Is it possible that there have been many more Tropical Cyclones such as Hurricane Catarina
in past history? Fleets of many Nations sailed the North and South Atlantic for Centuries.
Their archives show wind speeds and barometric pressure readings, that today would
meet the now definition of "Hurricanes", although no such name was then applied.

Reference for the following comes from
Use of the words "hurricane and hurricanes" is meant only to indicate
something resembling a hurricane in force or wind speed.

The legacies of Atlantic tropical cyclones span many cultures and thousands of years. Early
evidence of these storms predates extant weather records. Geologists believe that layers
of sediment at the bottom of a lake in Alabama were brought there from the nearby Gulf of
Mexico by storm surges associated with intense hurricanes that occurred as much as 3,000
years ago (Liu and Fearn 1993). Similarly, sediment cores from the Florida west coast indicate
exceptional freshwater floods during strong hurricanes more than a thousand years ago.

Perhaps the first human record of Atlantic tropical cyclones appears in Mayan hieroglyphics
(Konrad 1985). By customarily building their major settlements away from the hurricane-prone
coastline, the Mayans practiced a method of disaster mitigation (Konrad 1985) that, if
rigorously applied today, would reduce the potential for devastation along
coastal areas (e.g., Pilkey et al. 1984; Sheets 1990).

Many storms left important marks on regional history.
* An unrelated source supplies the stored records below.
(** ** What lies at an address *)
Lemma page_address_aligned a r p : geometry a → r ∈ a.(a_roots) → Z.land (page_address r p) BOAROS_PAGE_MASK = 0.
Proof.
  intros Hgeo Hr. destruct (root_placed a Hgeo r Hr) as (H0 & _ & Hm). pose proof (root_order a Hgeo r Hr) as Ho.
  change BOAROS_PAGE_MASK with (Z.ones 12). rewrite Z.land_ones by lia. change (2 ^ 12) with BOAROS_PAGE_SIZE.
  unfold page_address. rewrite Z.mod_add by done. unfold bytes_of in Hm. apply Z.mod_divide in Hm as [k ->].
  - rewrite Z.mul_assoc. by apply Z.mod_mul.
  - pose proof (pow_pos r.(r_order)). unfold BOAROS_PAGE_SIZE. nia.
Qed.
Lemma page_address_holds a r p o z : geometry a → r ∈ a.(a_roots) → block r p o → p ≤ z < p + 2 ^ o → holds_address r (page_address r z).
Proof. intros Hgeo Hr Hb Hz. pose proof (block_inside _ _ _ Hb). unfold holds_address, page_address, bytes_of, BOAROS_PAGE_SIZE. lia. Qed.
(** The page of an aligned address. *)
Lemma address_page a r z : geometry a → r ∈ a.(a_roots) → holds_page r z →
  u32 (r.(first_page) + u32 (Z.shiftr (page_address r z - r.(r_address)) BOAROS_PAGE_SHIFT)) = z.
Proof.
  intros Hgeo Hr Hz. unfold holds_page in Hz. pose proof (root_bounds a Hgeo r Hr). pose proof (geo_total _ Hgeo).
  unfold page_address. replace (r_address r + (z - first_page r) * BOAROS_PAGE_SIZE - r_address r) with ((z - first_page r) * BOAROS_PAGE_SIZE) by lia.
  rewrite Z.shiftr_div_pow2 by done. change (2 ^ BOAROS_PAGE_SHIFT) with BOAROS_PAGE_SIZE. rewrite Z.div_mul by done.
  rewrite (u32_small (z - first_page r)) by mlia. rewrite u32_small by mlia. lia.
Qed.
(** An aligned address is that of a page, or of none. *)
Lemma aligned_page a r address : geometry a → r ∈ a.(a_roots) → Z.land address BOAROS_PAGE_MASK = 0 → holds_address r address →
  ∃ z, holds_page r z ∧ address = page_address r z.
Proof.
  intros Hgeo Hr Hal Hh. destruct (root_placed a Hgeo r Hr) as (H0 & _ & Hm). unfold holds_address, bytes_of in Hh.
  pose proof (pow_pos r.(r_order) ltac:(apply (root_order a Hgeo r Hr))) as Hpos.
  change BOAROS_PAGE_MASK with (Z.ones 12) in Hal. rewrite Z.land_ones in Hal by lia. change (2 ^ 12) with BOAROS_PAGE_SIZE in Hal.
  apply Z.mod_divide in Hal as [k ->]; [|done]. unfold bytes_of in Hm. apply Z.mod_divide in Hm as [j Ej]; [|unfold BOAROS_PAGE_SIZE; nia].
  exists (r.(first_page) + (k - j * 2 ^ r.(r_order))). unfold holds_page, page_address, BOAROS_PAGE_SIZE in *. split; nia.
Qed.
Lemma page_address_inj a r r' z z' : geometry a → r ∈ a.(a_roots) → r' ∈ a.(a_roots) → holds_page r z → holds_page r' z' →
  page_address r z = page_address r' z' → r = r' ∧ z = z'.
Proof.
  intros Hgeo Hr Hr' Hz Hz' E.
  assert (Hin : ∀ r z, holds_page r z → holds_address r (page_address r z)).
  { clear. intros r z Hz. unfold holds_page, holds_address, page_address, bytes_of, BOAROS_PAGE_SIZE in *. lia. }
  pose proof (root_for_address_ok a Hgeo r _ Hr (Hin r z Hz)) as E1. rewrite E in E1.
  rewrite (root_for_address_ok a Hgeo r' _ Hr' (Hin r' z' Hz')) in E1. injection E1 as ->. split; [done|].
  unfold page_address, BOAROS_PAGE_SIZE in E. lia.
Qed.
In 1609, a fleet of ships carrying
settlers from England to Virginia was struck by a hurricane.  Some of the ships were
damaged and part of the fleet grounded at Bermuda (The Encyclopedia Americana 1994).
The passengers became Bermuda's first inhabitants and their stories helped inspire
Shakespeare's writing of The Tempest. (Carpenter and Carpenter 1993).

In several incidents, tropical cyclones destroyed otherwise invincible colonial armadas (Millas
1968; Hughes 1987). The French lost their bid to control the Atlantic coast of North America
when a 1565 hurricane dispersed their fleet, allowing the Spanish to capture France's Fort
Caroline near present-day Jacksonville, Florida. In 1640, a hurricane partially destroyed a
large Dutch fleet apparently poised to attack Havana. Another naval disaster occurred in 1666
to Lord Willoughby (the British Governor of Barbados) and his fleet of seventeen ships and
nearly 2,000 troops. The fleet was caught in a hurricane near the Lesser Antilles. Only a
few vessels were ever heard from again and the French captured some of the survivors.
According to Sugg (1968), the 1640 and 1666 events secured, more or less,
control of Cuba by the Spaniards and Guadeloupe by the French.

More than two centuries later, commenting on the Spanish-American War, President McKinley
declared that he feared a hurricane more than the Spanish Navy (Dunn 1971). McKinley's
concern translated to a revamped United States hurricane warning service,
forerunner of today's National Hurricane Center (NHC).

Surviving quantitative documentation about specific storms generally begins late in the 15th
century during the period of New World exploration. A succession of chronologies brings the
record forward to modern times (e.g., Poey 1862; Tannehill 1940; Ludlum 1963; Millas 1968).

The United States maintains "Monthly Weather Review Atlantic Annual Summaries"
from 1881 to the present in PDF format. Access to these records
can be made through the National Hurricane Center

Now, back to the question..."Is it possible that there have been many more Tropical
Cyclones such as Hurricane Catarina in past history?" You must be the judge!!!